Dopo la ratifica della costituzione americana da parte di tutti i tredici stati federali, il collegio elettorale degli Stati Uniti d’America avviò la procedura per la prima elezione del presidente. Il 4 febbraio 1789 George Washington divenne così il primo presidente degli Stati Uniti d’America. Oltre ad essere stato l’abile comandante dell’esercito che vinse la guerra d’indipendenza, Washington si dimostrò essere un abile politico e imprenditore.
Dopo che si fu ritirato dalla politica, una delle attività che svolse per mantenersi, tra le altre, fu quella di produrre whisky nella sua tenuta di Mount Vernon. Nel 1799 la distilleria di George Washington produsse circa 11 000 galloni di whisky (circa 41 600 litri), contro una media di 650 galloni delle altre distillerie; ciò la rese la più grande distilleria di whisky in America a quei tempi.
Durante la sua presidenza, Washington dovette affrontare il problema del forte debito accumulato dalle colonie per finanziare la guerra e consigliare al Segretario al Tesoro Alexander Hamilton l’introduzione di una tassa federale sul whisky. Questa tassa colpì duramente i piccoli agricoltori della Pennsylvania occidentale, di origine scozzese o irlandese, che distillavano il grano in eccesso e ne ottenevano un’importante fonte di sostentamento. Furono loro ad innescare la prima rivolta popolare americana conosciuta poi con il nome di Whiskey Rebellion (1791-1794).
L’esito di questa ribellione fu la presa di consapevolezza della potenza del neonato governo federale, intervenuto per sedare le manifestazioni con un esercito di 13.000 soldati comandato da Washington in persona.
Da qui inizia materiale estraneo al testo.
Lemma failure_effects l error errors os :
  errors ≠ [] → (∀ i, lo_failed l = Some i → (i < length os)%nat) →
  let effects := imap (failure_outcome l error errors) os in
  (∃ e, e ∈ effects ∧ eo_status e = "failed"
     ∧ eo_detail e = Some (error +:+ ("; rollback incomplete: " +:+ join "; " errors)))
  ∨ Forall (λ e, eo_status e ≠ "failed") effects.
Proof.
  intros He Hl. cbn zeta. destruct (lo_failed l) as [i|] eqn:Hf.
  - left. destruct (lookup_lt_is_Some_2 os i (Hl i eq_refl)) as [o Ho].
    assert (failure_outcome l error errors i o = effect_outcome o "failed"
      (Some (error +:+ ("; rollback incomplete: " +:+ join "; " errors)))) as E.
    { unfold failure_outcome. rewrite Hf, bool_decide_eq_true_2 by done. by destruct errors. }
    exists (failure_outcome l error errors i o). rewrite E at 2 3. split_and!; [|done..].
    apply (list_elem_of_lookup_2 _ i). by rewrite list_lookup_imap, Ho.
  - right. apply Forall_lookup. intros i e Hi. rewrite list_lookup_imap in Hi.
    destruct (os !! i); [|done]. injection Hi as <-. unfold failure_outcome.
    rewrite Hf, bool_decide_eq_false_2 by done. destruct (mem _ _); [done|]. by destruct (operation_is_current _).
Qed.
Lemma compensate_effects plan error t outcome errors t' :
  compensate plan error t = (Ret (outcome, errors), t') →
  it_effects outcome = imap (failure_outcome (tx_locals t) error errors) (ip_operations plan).
Proof.
  unfold compensate. intros (l & t1 & Hl & Hrun)%bind_run_inv. injection Hl as <- <-.
  apply bind_run_inv in Hrun as (es1 & t1 & _ & Hrun). apply bind_run_inv in Hrun as (es2 & t2 & _ & Hrun).
  apply bind_run_inv in Hrun as (es3 & t3 & _ & Hrun). by injection Hrun as <- <- _.
Qed.
Lemma apply_transaction_tells plan w outcome errors t :
  apply_transaction plan (MkTx w no_locals) = (Ret (outcome, errors), t) →
  errors = [] ∨ tells outcome errors ∨ blames_none outcome.
Proof.
  intros Hrun. unfold apply_transaction, catch, mbind, st_bind in Hrun.
  pose proof (tracks_with_lock plan (ip_state_lock_path plan) (MkTx w no_locals) ltac:(by intros i)) as Hk.
  destruct (with_lock _ _ _) as [[o|e] t1]; [injection Hrun as _ <- _; by left|].
  destruct (decide (errors = [])) as [|He]; [by left|right].
  assert (∀ m, compensate plan m t1 = (Ret (outcome, errors), t) → tells outcome errors ∨ blames_none outcome) as Hc.
  { intros m Hm%compensate_effects. unfold tells, blames_none. rewrite Hm.
    destruct (failure_effects (tx_locals t1) m errors (ip_operations plan) He Hk) as [(e' & ? & ? & ?)|Hn]; [left|by right].
    by exists e', m. }
  destruct e; try done; by eapply Hc.
Qed.
Definition parse_selector (value : JsonValue) (path : string) : Result Protocol.ArtifactSelector :=
  base ← as_object value COLLECTION_INVALID "artifact selector" path;
  fields ← known_fields base ["type"; "name"] ["version"] false path;
  raw_type ← string_item (entry fields "type") COLLECTION_INVALID "type" path false;
  name ← string_item (entry fields "name") COLLECTION_INVALID "name" path false;
  match artifact_type raw_type with
  | Some kind =>
      if negb (fullmatch slug_re name)
      then doc_error COLLECTION_INVALID "selector identity is invalid" path
      else
        bounds ← opt_field fields "version" (λ v, parse_version_bounds v COLLECTION_INVALID path);
        Ok (Protocol.MkSelector (MkIdentity kind name) bounds)
  | None => doc_error COLLECTION_INVALID "selector identity is invalid" path
  end.

Definition safe_https_url (raw : string) : bool :=
  if String.prefix "https://" raw then
    let authority := List.hd "" (split_on "/" (removeprefix "https://" raw)) in
    negb (str_empty authority) && negb (has_char "@" authority)
    && negb (has_char "?" raw) && negb (has_char "#" raw)
    && negb (existsb is_space (code_points raw))
  else false.
(** [_SCP_GIT_RE] is the pattern of [configuration/model.py]. *)
Definition safe_git_url (raw : string) : bool :=
  negb (bool_decide (scp_groups raw = None)) || safe_https_url raw.

Definition ARTIFACT_REQUIRED : list string :=
  ["schema_version"; "type"; "name"; "version"; "summary"; "payload"; "compatibility"; "install"].
Definition ARTIFACT_OPTIONAL : list string :=
  ["setup"; "authors"; "license"; "homepage"; "requires_aart"; "requires"].
(* ===== verification/SetupPlan.v ===== *)
(** [setup.py], planning: the exact effects of a recipe for one installed
    artifact, and the hash that binds them; the manual route; the commands a
    record names; the check that a receipt belongs to a plan. *)
From S2P Require Import Prelude PyText TextSearch Posix Regex Encodings Domain Redaction Profiles PyJson SetupModel SetupRecipe.
From Stdlib Require Import Ascii.
Open Scope Z_scope.

(** [shlex.quote] *)
Definition is_shell_safe (c : ascii) : bool := is_alnum c || has_char c "_@%+=:,./-".
Definition double_quote : string := String "034" "".
Definition shell_quote (s : string) : string :=
  if str_empty s then "''"
  else if str_forall is_shell_safe s then s
  else "'" +:+ replace_sub "'" ("'" +:+ double_quote +:+ "'" +:+ double_quote +:+ "'") s +:+ "'".

Section plan.
Context `{UnicodeData} `{IpAddress : Configuration.IpAddress} `{PyNumbers} `{WorkingDirectory}.

(** [str(config[key])], and the mapping of a field *)
Definition text_field (config : list (string * pyval)) (key : string) : py string :=
  v ← field config key; Ret (py_str v).
Definition mapping_field (config : list (string * pyval)) (key : string) : py (list (string * pyval)) :=
  v ← field config key;
  match v with VDict d => Ret d | _ => Raise AssertionError end.
(** [bool(config.get("replace_existing", False))] *)
Definition replaces (config : list (string * pyval)) : bool :=
  match dget "replace_existing" config with Some v => truthy v | None => false end.
(** * Certificates *)

Definition PEM_BEGIN : string := "-----BEGIN CERTIFICATE-----".
Definition PEM_MAX_BYTES : Z := 4 * 1024 * 1024.
Definition is_file_error (e : exn) : bool :=
  is_os_or_runtime e || match e with UnicodeDecodeError _ => true | _ => false end.
(** The number of certificates in the exported bundle. *)
Definition check_bundle (result : ProcessResult) (destination subject : string) : setup_m Z :=
  if negb (succeeded result)
  then fail (failure_detail (if str_empty (pr_stderr result) then "certificate export failed"
                             else pr_stderr result))
  else
    size ← perform (OpSize destination);
    if PEM_MAX_BYTES <? size then fail "exported certificate bundle is implausibly large"
    else
      bundle ← perform (OpReadText destination);
      let certificates := Z.of_nat (count_sub PEM_BEGIN bundle) in
      if certificates =? 0 then fail ("no certificate name contains " +:+ repr subject)
      else mret certificates.
Definition trust_store_apply (effect : SetupEffect) (plan : SetupPlan) : setup_m apply_outcome :=
  source ← pure (text_field (ef_config effect) "context_source");
  context ← open_workspace plan source;
  output ← pure (text_field (ef_config effect) "output");
  let destination := abspath (pjoin context output) in
  common ← pure (commonpath context destination);
  if negb (String.eqb common context) then fail ("certificate output escapes the build context: " +:+ output)
  else
    taken ← perform (OpLExists destination);
    if (taken : bool) then fail ("certificate output would overwrite a package file: " +:+ output)
    else
      perform (OpMakedirs (dirname destination)) ;;
      result ← perform (OpProcess (ef_argv effect) minimal_env None 120 true (Some destination));
      subject ← pure (text_field (ef_config effect) "subject_contains");
      certificates ← catch (check_bundle result destination subject)
        (λ e, if is_file_error e then ignoring is_os (perform (OpUnlink destination)) ;; raise e else raise e);
      perform (OpChmod destination 384) ;;
      mret (Applied [("module", VStr (ef_module effect)); ("output", VStr output);
                     ("subject_contains", VStr subject); ("certificates", VInt certificates);
                     ("recovery", VStr "")] false).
Il risultato fu la migrazione di una parte importante di questi contadini distillatori dagli Appalachi verso i meno controllabili confini occidentali della Confederazione, in quel territorio che sarebbe poi diventato lo Stato del Kentucky, che oggi – non a caso – produce ben il 95% del whiskey americano.
Insomma, un continuo intreccio di fatti che hanno plasmato l’industria del whiskey americano così come la conosciamo oggi.
La degustazione
Abbiamo ricostruito questa storia attraverso l’assaggio di 4 differenti espressioni di whiskey americano:
- Woodford Reserve Distiller’s Select 43.2% (86.4 proof)
Kentucky Straight Bourbon Whiskey
Mashbill: 72% mais, 18% segale, 10% malto d’orzo
Un bourbon mainstream da manuale, con una significativa parte distillata in potstill e la maturazione effettuata in magazzini a temperatura controllata. Dolce, balsamico, maledettamente bevibile.
. - Remus Bourbon 6 anni Highest Rye, 54.5% (109 proof)
Straight Bourbon Whiskey (Lawrenceburg, Indiana)
Mashbill: 51% mais, 39% segale, 10% malto d’orzo
Lo abbiamo assaggiato più volte e ci rimettiamo volentieri il naso sopra. La elevata componente di segale e il grado elevato, lo rendono una perfetta bevuta da dopo cena. Complesso, bocca piena e finale lungo.
. - Rossville Rye 5 anni, 47% (94 proof)
Straight Rye Whiskey (Lawrenceburg, Indiana)
Mashbill #1: 95% segale, 5% malto d’orzo
Mashbill #2: 51% segale, 45% mais, 4% malto d’orzo
Non riusciamo mai a dire di no ai Rye con una segale tanto marcante quanto quella di questo Rossville. Tanta caramella mou al peperoncino, bello secco nell’evoluzione al palato, da sorseggiare in piccoli dram.
. - Jack Daniel’s Bonded, 50% (100 proof)
Tennessee Whiskey Bottled in Bond
Mashbill: 80% mais, 8% segale, 12% malto d’orzo
Jack Daniel’s non è solo No.7, quando si esce dall’espressione base si trova comunque la parte dolce e morbida del distillato del Tennessee ad alto contributo di mais, ma anche una bevibilità più gratificante. Cola non consigliata.